** TASK INSTRUCTIONS **
Could you copy out all the lines in the material below where the word "lookupAttribute" occurs?
*** Block opens ***
(** The enumeration the documentation of [Descendants] describes: every
    non-nil ordered child in pre-order, descending into a child when
    the child is an [OrderedBranch]. *)
Fixpoint preorder (n : Node) : list Node :=
  match n with
  | Leaf _ => []
  | Branch _ cs =>
      (fix children (cs : list (option Node)) : list Node :=
         match cs with
         | [] => []
         | None :: cs' => children cs'
         | Some c :: cs' => c :: preorder c ++ children cs'
         end) cs
  end.

(** A one-child branch. *)
Definition one_child : Node := Branch "root" [Some (Leaf "a")].

End Drill.

(** ** Package [markdown]: the block tree and the section segmenter *)

Module Markdown.

Import Go.

Local Open Scope Z_scope.

(** The value of a goldmark attribute is an [interface{}]: the
    attribute parser stores a quoted or bare word as [[]byte], a number
    as [float64] (its value is never looked at here), [true] and
    [false] as [bool] and [null] as nil; an extension may store a Go
    [string]. *)
Inductive attr_value : Type :=
| AttrBytes (b : string)
| AttrString (s : string)
| AttrNumber (n : Z)
| AttrBool (b : bool)
| AttrNil.

(** [*ast.Heading]: its level, its attributes in order, and the
    segments of the source that its inline content spans, which is all
    that [Text] reads. *)
Record heading : Type := mkHeading {
  Level : Z;
  Attributes : list (string * attr_value);
  Segments : list (nat * nat)
}.

(** A block of the tree ([ast.Node]): a heading, a [*Section] with its
    [Heading] and [Name] fields and its children, or a block of any
    other kind with its children. *)
Inductive node : Type :=
| HeadingNode (h : heading)
| OtherNode (kind : string) (children : list node)
| SectionNode (hd : option heading) (name : string) (children : list node).

Definition children (n : node) : list node :=
  match n with
  | HeadingNode _ => []
  | OtherNode _ cs => cs
  | SectionNode _ _ cs => cs
  end.

(** [heading.AttributeString(name)]: the value of the first attribute
    called [name]. *)
Fixpoint lookupAttribute (attrs : list (string * attr_value)) (name : string)
  : option attr_value :=
  match attrs with
  | [] => None
  | (k, v) :: attrs' =>
      if String.eqb k name then Some v else lookupAttribute attrs' name
  end.

Definition AttributeString (h : heading) (name : string) : option attr_value :=
  lookupAttribute (Attributes h) name.

(** [heading.Text(source)]: the bytes of the source under the segments
    of the heading. *)
Definition Text (source : string) (h : heading) : string :=
  fold_right
    (fun seg acc =>
       String.append
         (String.substring (fst seg) (snd seg - fst seg)%nat source) acc)
    EmptyString (Segments h).

(** A [*Section] that is still detached from the tree. *)
Record Section : Type := mkSection {
  Heading : option heading;
  Name : string;
  Children : list node
}.

(** [func NewSection() *Section] *)
Definition NewSection : Section :=
  {| Heading := None; Name := EmptyString; Children := [] |}.

Definition ChildCount (s : Section) : Z := Z.of_nat (length (Children s)).

Definition asNode (s : Section) : node :=
  SectionNode (Heading s) (Name s) (Children s).

(** The name given to the section of [heading] (lines 63-73 of
    [compileSection]): the assertion [id.([]byte)] holds for a byte
    string only. *)
Definition sectionName (source : string) (h : heading) : string :=
  match AttributeString h "section" with
  | Some (AttrBytes id) => id
  | _ =>
      match AttributeString h "id" with
      | Some (AttrBytes id) => id
      | _ => Text source h
      end
  end.

(** [parent.InsertBefore(parent, v, insertee)], with [v] at position
    [i] of the child list. *)
Definition InsertBefore (l : list node) (i : nat) (insertee : node)
  : list node :=
  take i l ++ insertee :: drop i l.

(** The state of the loop of [compileSection]: the child list of
    [parent], the position in it of [current], the section under
    construction, and [subs]. A [*Section] of [subs] is kept as its
    position in the child list of [parent]: the loop never inserts or
    removes anything before a section it has emitted. *)
Record scan : Type := mkScan {
  parent : list node;
  cur : nat;
  section : Section;
  subs : list nat
}.

(** [section.Heading != nil || section.ChildCount() > 0] *)
Definition emitted (s : Section) : bool :=
  match Heading s with Some _ => true | None => false end
  || (0 <? ChildCount s).

(** One round of the loop. [section.AppendChild(section, current)]
    first takes [current] out of [parent], so that its next sibling
    comes to stand at [cur]; the heading of a new section stays where
    it is. *)
Definition step (source : string) (level : Z) (st : scan) (current : node)
  : scan :=
  let append :=
    {| parent := delete (cur st) (parent st);
       cur := cur st;
       section :=
         {| Heading := Heading (section st);
            Name := Name (section st);
            Children := Children (section st) ++ [current] |};
       subs := subs st |} in
  match current with
  | HeadingNode heading =>
      if Level heading =? level then
        let st :=
          if emitted (section st) then
            {| parent :=
                 InsertBefore (parent st) (cur st) (asNode (section st));
               cur := S (cur st);
               section := section st;
               subs := subs st ++ [cur st] |}
          else st in
        {| parent := parent st;
           cur := S (cur st);
           section :=
             {| Heading := Some heading;
                Name := sectionName source heading;
                Children := [] |};
           subs := subs st |}
      else append
  | _ => append
  end.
*** Block closes ***
** OUTPUT FOR THIS EXERCISE **
Fixpoint lookupAttribute (attrs : list (string * attr_value)) (name : string)
      if String.eqb k name then Some v else lookupAttribute attrs' name
  lookupAttribute (Attributes h) name.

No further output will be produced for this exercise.